After locating the line that contains "- rewrite Z.mod_small by lia. lia." in the records below, write out exactly that line and each line after it through the one that contains "- unfold SmiToInt, kSmiShiftBits.", and nothing else.

Segment Start: PROVIDED ENTRIES

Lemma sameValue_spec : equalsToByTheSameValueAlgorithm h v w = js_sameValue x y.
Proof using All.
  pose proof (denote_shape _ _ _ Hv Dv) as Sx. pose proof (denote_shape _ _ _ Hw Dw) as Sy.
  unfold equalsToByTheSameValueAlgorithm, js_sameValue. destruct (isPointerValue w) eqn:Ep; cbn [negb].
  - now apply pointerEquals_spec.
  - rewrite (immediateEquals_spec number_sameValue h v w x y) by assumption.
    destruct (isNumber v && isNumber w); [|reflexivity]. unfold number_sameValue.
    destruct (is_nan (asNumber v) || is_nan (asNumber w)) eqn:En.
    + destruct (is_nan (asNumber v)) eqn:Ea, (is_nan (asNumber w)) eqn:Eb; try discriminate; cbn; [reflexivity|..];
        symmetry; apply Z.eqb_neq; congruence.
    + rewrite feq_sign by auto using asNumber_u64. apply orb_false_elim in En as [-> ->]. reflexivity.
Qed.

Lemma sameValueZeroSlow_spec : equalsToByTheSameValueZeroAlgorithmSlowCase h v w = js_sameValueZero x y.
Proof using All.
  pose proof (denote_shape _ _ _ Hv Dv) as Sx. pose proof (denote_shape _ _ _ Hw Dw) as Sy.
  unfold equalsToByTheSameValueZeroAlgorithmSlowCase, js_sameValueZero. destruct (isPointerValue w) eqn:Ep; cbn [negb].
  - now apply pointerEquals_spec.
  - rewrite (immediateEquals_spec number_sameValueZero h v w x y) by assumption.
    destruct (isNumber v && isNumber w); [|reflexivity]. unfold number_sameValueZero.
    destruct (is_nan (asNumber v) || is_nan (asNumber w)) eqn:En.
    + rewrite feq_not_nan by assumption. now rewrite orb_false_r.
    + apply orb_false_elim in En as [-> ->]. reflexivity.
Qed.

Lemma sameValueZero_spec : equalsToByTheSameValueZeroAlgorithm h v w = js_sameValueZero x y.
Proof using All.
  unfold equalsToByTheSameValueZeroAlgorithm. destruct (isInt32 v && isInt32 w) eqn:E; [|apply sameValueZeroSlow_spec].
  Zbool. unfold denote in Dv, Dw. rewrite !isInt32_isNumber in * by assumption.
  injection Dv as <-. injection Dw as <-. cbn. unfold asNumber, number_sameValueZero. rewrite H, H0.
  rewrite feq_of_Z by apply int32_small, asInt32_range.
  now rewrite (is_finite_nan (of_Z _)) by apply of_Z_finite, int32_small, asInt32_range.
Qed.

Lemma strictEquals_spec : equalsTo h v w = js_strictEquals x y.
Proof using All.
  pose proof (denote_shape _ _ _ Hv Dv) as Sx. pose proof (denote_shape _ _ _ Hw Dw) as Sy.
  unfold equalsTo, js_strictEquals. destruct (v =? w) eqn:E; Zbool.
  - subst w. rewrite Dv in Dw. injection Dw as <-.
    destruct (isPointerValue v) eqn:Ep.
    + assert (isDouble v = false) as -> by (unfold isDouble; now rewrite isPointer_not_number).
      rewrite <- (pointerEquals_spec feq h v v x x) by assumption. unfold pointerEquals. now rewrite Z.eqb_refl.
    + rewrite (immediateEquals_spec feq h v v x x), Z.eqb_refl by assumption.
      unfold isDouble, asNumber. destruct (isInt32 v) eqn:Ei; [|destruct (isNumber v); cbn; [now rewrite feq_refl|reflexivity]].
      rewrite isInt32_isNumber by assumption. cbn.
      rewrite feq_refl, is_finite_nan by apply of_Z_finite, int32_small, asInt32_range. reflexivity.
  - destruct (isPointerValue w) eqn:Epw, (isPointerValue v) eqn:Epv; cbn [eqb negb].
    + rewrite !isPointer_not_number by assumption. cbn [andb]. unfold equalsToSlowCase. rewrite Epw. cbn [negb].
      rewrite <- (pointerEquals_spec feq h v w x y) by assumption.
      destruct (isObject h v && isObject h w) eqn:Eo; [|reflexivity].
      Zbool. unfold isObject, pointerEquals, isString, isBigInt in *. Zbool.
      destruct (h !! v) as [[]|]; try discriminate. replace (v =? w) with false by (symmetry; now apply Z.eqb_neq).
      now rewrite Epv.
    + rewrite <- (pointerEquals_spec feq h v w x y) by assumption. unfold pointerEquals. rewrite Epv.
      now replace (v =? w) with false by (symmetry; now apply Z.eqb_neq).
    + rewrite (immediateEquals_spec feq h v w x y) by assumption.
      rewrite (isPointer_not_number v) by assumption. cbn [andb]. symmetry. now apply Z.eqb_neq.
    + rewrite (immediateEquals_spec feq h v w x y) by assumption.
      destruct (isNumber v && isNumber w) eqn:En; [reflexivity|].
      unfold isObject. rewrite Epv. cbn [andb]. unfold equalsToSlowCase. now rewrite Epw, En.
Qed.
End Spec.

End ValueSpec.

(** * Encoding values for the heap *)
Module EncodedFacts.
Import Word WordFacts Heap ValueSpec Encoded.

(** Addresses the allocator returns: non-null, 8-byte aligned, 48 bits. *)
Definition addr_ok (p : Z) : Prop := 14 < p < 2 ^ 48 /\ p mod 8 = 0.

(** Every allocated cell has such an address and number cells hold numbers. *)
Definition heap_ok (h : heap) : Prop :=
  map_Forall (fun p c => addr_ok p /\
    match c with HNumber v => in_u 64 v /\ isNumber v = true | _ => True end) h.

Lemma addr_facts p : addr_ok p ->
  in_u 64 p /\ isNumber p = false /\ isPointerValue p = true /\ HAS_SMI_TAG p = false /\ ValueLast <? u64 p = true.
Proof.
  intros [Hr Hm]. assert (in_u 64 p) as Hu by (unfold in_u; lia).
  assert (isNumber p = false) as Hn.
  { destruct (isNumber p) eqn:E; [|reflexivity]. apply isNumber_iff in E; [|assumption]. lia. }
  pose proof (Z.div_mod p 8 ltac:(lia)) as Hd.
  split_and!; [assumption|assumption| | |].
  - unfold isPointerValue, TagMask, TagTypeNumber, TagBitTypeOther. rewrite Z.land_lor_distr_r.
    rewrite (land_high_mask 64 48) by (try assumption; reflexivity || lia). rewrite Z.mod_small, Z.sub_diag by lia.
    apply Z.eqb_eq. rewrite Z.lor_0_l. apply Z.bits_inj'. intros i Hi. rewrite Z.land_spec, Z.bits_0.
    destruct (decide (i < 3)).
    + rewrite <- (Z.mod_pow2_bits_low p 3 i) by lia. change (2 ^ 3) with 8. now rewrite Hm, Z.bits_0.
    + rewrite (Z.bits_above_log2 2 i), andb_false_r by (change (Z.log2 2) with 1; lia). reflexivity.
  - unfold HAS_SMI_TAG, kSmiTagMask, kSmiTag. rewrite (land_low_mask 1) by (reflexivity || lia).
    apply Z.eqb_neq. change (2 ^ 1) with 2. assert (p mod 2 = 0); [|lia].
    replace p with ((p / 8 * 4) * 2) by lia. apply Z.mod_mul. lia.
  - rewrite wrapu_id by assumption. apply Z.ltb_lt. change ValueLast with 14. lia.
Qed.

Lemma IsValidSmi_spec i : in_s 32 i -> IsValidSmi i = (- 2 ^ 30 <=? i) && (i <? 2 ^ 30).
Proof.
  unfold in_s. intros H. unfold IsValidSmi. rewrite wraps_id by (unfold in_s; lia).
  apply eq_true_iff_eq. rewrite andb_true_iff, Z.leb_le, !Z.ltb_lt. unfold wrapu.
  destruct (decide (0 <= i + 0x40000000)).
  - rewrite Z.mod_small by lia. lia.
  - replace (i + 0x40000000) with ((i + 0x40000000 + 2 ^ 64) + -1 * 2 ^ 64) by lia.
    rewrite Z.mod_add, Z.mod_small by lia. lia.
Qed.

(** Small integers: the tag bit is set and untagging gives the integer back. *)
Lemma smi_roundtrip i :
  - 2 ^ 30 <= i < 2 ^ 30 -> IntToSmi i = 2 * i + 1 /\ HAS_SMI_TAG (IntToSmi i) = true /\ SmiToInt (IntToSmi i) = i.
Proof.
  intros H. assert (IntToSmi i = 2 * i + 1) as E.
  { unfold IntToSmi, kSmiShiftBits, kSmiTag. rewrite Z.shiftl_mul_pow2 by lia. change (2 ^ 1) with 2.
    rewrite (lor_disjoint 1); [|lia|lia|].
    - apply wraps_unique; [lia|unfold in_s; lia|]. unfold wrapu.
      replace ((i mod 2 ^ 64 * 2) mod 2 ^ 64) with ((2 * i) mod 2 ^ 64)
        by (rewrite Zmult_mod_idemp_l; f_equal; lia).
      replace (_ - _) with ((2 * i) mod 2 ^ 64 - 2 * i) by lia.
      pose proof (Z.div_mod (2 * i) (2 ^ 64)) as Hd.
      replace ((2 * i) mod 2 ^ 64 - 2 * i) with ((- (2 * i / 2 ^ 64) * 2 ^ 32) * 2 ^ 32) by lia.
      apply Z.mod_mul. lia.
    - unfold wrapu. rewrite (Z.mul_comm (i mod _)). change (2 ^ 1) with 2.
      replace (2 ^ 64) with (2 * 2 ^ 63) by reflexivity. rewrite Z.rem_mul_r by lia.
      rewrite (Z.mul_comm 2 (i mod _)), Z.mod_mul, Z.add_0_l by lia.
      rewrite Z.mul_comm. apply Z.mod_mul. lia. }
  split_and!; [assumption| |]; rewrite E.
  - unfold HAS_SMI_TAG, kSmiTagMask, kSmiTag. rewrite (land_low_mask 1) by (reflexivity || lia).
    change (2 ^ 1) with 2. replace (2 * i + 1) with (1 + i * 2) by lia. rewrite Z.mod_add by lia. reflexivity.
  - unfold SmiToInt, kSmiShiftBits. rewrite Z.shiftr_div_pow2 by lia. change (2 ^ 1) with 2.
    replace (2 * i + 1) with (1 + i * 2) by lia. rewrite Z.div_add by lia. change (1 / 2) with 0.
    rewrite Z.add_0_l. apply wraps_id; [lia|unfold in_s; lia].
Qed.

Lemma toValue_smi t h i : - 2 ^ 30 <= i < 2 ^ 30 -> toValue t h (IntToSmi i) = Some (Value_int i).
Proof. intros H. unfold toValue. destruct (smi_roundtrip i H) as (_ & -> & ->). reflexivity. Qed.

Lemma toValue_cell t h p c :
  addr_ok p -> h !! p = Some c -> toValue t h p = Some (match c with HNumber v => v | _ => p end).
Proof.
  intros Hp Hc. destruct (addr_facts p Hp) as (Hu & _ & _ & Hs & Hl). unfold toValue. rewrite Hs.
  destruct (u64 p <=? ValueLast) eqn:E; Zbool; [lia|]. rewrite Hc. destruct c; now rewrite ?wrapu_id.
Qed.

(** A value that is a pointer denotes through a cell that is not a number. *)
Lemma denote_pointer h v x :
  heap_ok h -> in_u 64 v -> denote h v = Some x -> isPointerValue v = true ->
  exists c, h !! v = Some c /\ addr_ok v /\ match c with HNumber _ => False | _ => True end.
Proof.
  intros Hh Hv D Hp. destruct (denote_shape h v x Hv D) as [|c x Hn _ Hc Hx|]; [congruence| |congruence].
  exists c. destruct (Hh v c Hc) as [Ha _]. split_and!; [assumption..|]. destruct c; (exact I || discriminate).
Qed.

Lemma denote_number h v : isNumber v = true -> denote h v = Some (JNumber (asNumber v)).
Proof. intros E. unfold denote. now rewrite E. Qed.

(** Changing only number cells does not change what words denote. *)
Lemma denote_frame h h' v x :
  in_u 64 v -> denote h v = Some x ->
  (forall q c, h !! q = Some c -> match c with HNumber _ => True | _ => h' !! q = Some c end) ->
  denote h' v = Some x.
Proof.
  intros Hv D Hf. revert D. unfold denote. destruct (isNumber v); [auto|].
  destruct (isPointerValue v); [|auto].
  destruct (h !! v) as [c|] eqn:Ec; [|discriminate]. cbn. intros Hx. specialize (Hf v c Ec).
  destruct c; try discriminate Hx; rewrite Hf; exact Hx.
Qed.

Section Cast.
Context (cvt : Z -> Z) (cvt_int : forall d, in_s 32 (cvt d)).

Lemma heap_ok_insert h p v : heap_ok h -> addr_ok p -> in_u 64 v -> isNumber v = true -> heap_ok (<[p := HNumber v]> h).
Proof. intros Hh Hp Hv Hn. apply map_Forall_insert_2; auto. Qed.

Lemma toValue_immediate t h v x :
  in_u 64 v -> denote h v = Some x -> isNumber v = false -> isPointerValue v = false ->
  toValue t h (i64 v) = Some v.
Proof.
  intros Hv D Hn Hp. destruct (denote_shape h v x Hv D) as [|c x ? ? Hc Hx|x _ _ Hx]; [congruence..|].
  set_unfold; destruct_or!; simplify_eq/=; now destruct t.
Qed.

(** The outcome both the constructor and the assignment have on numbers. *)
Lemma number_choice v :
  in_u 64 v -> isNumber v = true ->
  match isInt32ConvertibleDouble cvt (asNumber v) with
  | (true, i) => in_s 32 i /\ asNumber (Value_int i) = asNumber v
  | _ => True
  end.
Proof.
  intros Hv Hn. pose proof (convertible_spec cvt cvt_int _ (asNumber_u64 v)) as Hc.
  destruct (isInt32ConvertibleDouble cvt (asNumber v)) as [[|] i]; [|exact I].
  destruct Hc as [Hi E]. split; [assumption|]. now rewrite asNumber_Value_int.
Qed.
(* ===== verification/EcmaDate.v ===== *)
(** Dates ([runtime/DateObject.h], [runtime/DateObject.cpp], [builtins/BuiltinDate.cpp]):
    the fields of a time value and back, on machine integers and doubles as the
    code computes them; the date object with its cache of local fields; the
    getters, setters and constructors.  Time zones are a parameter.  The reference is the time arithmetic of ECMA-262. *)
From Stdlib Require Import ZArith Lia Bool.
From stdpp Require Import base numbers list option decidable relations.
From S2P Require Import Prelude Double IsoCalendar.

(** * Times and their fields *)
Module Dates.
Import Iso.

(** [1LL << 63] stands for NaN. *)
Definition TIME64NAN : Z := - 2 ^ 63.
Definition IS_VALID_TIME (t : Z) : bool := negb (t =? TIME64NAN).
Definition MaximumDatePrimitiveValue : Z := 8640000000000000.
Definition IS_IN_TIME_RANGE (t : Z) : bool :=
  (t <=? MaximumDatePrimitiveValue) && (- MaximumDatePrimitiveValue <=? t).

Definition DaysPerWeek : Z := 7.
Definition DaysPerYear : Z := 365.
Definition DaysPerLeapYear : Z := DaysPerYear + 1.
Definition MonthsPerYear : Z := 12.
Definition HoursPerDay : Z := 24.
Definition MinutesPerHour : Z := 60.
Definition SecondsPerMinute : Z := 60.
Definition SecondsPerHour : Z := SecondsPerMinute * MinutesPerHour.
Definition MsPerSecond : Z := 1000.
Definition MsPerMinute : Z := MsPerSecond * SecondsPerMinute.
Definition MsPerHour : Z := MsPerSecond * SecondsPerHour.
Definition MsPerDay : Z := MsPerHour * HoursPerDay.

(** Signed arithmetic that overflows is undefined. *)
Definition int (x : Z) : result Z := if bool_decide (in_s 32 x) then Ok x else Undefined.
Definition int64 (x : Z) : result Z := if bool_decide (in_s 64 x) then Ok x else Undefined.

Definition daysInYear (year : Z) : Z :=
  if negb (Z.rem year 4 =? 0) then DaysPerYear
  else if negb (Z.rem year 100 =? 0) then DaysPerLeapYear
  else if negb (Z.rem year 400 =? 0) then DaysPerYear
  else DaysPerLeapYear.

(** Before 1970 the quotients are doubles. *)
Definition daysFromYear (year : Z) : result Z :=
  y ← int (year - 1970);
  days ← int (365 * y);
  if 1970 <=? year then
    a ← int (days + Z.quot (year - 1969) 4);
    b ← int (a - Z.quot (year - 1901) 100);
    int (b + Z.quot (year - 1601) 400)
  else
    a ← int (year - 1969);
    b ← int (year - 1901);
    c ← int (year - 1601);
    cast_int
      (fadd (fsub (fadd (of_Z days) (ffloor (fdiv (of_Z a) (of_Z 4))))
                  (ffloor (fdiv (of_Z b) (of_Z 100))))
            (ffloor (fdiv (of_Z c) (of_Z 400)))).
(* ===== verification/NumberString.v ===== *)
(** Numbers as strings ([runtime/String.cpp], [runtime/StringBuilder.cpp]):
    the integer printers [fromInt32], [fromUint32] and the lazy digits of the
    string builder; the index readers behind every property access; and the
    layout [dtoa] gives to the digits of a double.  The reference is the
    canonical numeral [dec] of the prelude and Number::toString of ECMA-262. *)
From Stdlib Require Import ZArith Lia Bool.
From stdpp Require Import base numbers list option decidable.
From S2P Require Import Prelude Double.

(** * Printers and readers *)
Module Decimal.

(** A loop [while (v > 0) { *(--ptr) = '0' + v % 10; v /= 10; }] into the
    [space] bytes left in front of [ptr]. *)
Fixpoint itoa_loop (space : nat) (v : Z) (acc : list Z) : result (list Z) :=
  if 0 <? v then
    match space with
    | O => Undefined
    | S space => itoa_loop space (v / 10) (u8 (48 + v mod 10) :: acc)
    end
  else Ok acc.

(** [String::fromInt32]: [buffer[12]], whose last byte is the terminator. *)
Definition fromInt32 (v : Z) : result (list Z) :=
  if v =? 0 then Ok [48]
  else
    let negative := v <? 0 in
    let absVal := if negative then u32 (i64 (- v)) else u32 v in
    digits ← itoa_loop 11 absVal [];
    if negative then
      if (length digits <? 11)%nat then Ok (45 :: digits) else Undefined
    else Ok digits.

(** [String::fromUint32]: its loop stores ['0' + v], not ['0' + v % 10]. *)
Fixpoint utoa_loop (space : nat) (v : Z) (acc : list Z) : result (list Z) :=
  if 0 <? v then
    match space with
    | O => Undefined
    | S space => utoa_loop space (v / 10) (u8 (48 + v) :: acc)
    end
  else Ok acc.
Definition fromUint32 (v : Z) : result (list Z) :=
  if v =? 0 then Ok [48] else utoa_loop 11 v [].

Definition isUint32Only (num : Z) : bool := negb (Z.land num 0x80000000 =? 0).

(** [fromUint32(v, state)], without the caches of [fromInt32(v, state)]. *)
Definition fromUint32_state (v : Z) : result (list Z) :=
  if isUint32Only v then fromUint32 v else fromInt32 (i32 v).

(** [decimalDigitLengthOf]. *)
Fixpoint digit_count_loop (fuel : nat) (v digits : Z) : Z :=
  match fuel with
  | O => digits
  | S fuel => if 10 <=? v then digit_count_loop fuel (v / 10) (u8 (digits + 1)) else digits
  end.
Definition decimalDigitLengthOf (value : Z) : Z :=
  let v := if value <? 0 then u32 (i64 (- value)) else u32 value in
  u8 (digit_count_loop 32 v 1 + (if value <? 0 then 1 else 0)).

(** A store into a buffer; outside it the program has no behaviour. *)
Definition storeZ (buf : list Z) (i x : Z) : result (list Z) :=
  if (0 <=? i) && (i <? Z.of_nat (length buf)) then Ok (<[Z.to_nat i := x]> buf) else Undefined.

Segment End: PROVIDED ENTRIES

> **REPLY TO THE TASK**
  - rewrite Z.mod_small by lia. lia.
  - replace (i + 0x40000000) with ((i + 0x40000000 + 2 ^ 64) + -1 * 2 ^ 64) by lia.
    rewrite Z.mod_add, Z.mod_small by lia. lia.
Qed.

(** Small integers: the tag bit is set and untagging gives the integer back. *)
Lemma smi_roundtrip i :
  - 2 ^ 30 <= i < 2 ^ 30 -> IntToSmi i = 2 * i + 1 /\ HAS_SMI_TAG (IntToSmi i) = true /\ SmiToInt (IntToSmi i) = i.
Proof.
  intros H. assert (IntToSmi i = 2 * i + 1) as E.
  { unfold IntToSmi, kSmiShiftBits, kSmiTag. rewrite Z.shiftl_mul_pow2 by lia. change (2 ^ 1) with 2.
    rewrite (lor_disjoint 1); [|lia|lia|].
    - apply wraps_unique; [lia|unfold in_s; lia|]. unfold wrapu.
      replace ((i mod 2 ^ 64 * 2) mod 2 ^ 64) with ((2 * i) mod 2 ^ 64)
        by (rewrite Zmult_mod_idemp_l; f_equal; lia).
      replace (_ - _) with ((2 * i) mod 2 ^ 64 - 2 * i) by lia.
      pose proof (Z.div_mod (2 * i) (2 ^ 64)) as Hd.
      replace ((2 * i) mod 2 ^ 64 - 2 * i) with ((- (2 * i / 2 ^ 64) * 2 ^ 32) * 2 ^ 32) by lia.
      apply Z.mod_mul. lia.
    - unfold wrapu. rewrite (Z.mul_comm (i mod _)). change (2 ^ 1) with 2.
      replace (2 ^ 64) with (2 * 2 ^ 63) by reflexivity. rewrite Z.rem_mul_r by lia.
      rewrite (Z.mul_comm 2 (i mod _)), Z.mod_mul, Z.add_0_l by lia.
      rewrite Z.mul_comm. apply Z.mod_mul. lia. }
  split_and!; [assumption| |]; rewrite E.
  - unfold HAS_SMI_TAG, kSmiTagMask, kSmiTag. rewrite (land_low_mask 1) by (reflexivity || lia).
    change (2 ^ 1) with 2. replace (2 * i + 1) with (1 + i * 2) by lia. rewrite Z.mod_add by lia. reflexivity.
  - unfold SmiToInt, kSmiShiftBits. rewrite Z.shiftr_div_pow2 by lia. change (2 ^ 1) with 2.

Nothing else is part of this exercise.